__Problem description__: Of all the lines below, return only those starting with the line holding "if negb (bool_decide" and going on through the line holding "else mret (Some (inr res)).", exactly as written.

Start of Information supplied

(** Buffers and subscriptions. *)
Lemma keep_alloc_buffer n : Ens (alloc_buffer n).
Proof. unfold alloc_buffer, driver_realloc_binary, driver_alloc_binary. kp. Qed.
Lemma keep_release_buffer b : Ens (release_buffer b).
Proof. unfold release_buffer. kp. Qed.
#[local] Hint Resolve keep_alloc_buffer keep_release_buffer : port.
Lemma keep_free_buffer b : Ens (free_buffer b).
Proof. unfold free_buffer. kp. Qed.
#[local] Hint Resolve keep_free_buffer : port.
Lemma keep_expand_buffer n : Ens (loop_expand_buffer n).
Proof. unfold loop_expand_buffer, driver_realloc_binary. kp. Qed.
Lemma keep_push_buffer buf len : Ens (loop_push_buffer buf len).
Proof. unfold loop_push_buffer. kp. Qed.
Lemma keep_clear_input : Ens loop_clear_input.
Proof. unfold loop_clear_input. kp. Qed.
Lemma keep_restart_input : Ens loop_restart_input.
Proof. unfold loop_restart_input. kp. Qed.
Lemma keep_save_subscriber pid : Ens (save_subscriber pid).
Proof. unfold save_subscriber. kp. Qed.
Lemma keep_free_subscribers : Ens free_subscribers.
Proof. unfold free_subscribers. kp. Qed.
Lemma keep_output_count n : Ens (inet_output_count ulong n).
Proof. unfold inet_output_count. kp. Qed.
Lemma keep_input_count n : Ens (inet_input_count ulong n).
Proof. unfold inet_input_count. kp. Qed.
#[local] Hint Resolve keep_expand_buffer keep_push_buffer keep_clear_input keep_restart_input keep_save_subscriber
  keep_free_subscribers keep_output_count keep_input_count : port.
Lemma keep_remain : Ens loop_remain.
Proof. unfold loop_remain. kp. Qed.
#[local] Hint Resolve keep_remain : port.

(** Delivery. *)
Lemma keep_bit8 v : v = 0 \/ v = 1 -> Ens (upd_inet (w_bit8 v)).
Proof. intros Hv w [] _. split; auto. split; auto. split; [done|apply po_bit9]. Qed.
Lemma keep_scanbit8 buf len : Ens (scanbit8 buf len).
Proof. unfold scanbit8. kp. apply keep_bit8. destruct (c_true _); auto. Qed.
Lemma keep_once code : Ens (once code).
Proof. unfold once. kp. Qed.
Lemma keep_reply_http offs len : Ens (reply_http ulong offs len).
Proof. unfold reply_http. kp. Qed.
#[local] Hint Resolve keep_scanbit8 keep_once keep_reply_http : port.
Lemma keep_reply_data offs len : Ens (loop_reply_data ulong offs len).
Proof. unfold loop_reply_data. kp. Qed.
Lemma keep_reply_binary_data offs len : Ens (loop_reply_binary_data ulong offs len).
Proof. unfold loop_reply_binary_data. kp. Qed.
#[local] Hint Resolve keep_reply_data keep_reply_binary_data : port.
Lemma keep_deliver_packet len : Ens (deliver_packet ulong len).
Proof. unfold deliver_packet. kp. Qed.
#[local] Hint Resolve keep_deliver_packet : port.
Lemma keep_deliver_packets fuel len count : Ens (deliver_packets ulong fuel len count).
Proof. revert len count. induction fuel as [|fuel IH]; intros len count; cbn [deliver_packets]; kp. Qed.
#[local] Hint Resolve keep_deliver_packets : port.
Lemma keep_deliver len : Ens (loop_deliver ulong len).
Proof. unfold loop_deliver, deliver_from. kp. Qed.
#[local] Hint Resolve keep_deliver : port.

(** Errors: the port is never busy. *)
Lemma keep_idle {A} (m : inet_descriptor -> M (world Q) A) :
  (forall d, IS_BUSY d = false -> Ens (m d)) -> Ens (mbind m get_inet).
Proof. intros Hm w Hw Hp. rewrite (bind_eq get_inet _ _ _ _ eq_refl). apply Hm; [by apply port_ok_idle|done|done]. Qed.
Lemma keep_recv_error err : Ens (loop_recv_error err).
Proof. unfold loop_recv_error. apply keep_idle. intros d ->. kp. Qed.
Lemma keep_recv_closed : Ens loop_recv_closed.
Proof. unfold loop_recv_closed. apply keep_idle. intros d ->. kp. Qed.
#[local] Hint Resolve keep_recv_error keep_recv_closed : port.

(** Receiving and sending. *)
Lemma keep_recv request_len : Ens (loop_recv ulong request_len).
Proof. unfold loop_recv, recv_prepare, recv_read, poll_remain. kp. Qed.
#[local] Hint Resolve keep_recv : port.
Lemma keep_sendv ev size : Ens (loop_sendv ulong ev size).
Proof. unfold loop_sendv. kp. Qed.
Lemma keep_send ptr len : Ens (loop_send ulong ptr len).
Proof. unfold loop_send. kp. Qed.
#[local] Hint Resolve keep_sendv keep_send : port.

End of Information supplied
Start of Information supplied

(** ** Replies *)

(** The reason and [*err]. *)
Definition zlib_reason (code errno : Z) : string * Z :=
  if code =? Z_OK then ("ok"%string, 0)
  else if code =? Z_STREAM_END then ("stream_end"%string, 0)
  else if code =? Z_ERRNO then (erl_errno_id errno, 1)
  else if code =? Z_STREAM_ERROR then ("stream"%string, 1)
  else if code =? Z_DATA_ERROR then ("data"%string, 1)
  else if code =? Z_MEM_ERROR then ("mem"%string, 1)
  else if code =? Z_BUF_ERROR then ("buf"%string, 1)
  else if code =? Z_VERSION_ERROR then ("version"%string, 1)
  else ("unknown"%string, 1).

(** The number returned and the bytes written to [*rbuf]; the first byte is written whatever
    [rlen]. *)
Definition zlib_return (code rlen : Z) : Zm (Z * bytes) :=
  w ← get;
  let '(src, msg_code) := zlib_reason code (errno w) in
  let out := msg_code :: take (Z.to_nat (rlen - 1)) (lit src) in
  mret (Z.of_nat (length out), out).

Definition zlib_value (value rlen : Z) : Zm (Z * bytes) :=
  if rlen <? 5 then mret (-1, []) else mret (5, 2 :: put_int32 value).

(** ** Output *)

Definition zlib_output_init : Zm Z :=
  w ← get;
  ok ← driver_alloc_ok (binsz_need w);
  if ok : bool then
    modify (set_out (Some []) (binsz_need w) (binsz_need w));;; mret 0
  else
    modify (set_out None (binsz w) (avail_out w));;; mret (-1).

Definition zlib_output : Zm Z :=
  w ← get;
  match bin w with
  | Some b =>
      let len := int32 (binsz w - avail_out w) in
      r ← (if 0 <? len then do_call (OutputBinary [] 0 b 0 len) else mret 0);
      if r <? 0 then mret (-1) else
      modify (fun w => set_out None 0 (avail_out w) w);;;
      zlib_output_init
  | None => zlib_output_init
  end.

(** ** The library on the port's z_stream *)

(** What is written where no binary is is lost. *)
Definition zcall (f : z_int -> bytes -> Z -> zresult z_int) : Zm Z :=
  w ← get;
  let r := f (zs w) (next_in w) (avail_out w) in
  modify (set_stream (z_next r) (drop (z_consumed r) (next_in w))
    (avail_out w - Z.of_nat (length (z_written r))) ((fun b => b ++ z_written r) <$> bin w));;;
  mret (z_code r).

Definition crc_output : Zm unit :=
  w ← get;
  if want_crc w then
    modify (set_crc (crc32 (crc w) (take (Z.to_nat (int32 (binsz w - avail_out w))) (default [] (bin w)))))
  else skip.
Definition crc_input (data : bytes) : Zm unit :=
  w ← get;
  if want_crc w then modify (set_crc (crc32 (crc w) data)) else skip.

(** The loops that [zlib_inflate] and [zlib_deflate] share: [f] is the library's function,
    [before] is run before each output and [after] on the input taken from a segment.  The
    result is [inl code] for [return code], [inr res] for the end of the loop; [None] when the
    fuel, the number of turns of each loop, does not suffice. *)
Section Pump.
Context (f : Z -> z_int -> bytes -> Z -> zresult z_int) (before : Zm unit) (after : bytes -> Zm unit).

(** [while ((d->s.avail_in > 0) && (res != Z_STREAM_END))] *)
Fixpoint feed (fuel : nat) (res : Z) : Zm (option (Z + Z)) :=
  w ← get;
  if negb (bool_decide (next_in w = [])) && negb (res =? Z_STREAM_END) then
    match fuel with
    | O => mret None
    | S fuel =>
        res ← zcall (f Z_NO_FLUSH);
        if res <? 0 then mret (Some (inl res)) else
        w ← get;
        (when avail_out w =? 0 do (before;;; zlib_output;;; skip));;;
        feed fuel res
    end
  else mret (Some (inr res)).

End of Information supplied

__Written answer__:
  if negb (bool_decide (next_in w = [])) && negb (res =? Z_STREAM_END) then
    match fuel with
    | O => mret None
    | S fuel =>
        res ← zcall (f Z_NO_FLUSH);
        if res <? 0 then mret (Some (inl res)) else
        w ← get;
        (when avail_out w =? 0 do (before;;; zlib_output;;; skip));;;
        feed fuel res
    end
  else mret (Some (inr res)).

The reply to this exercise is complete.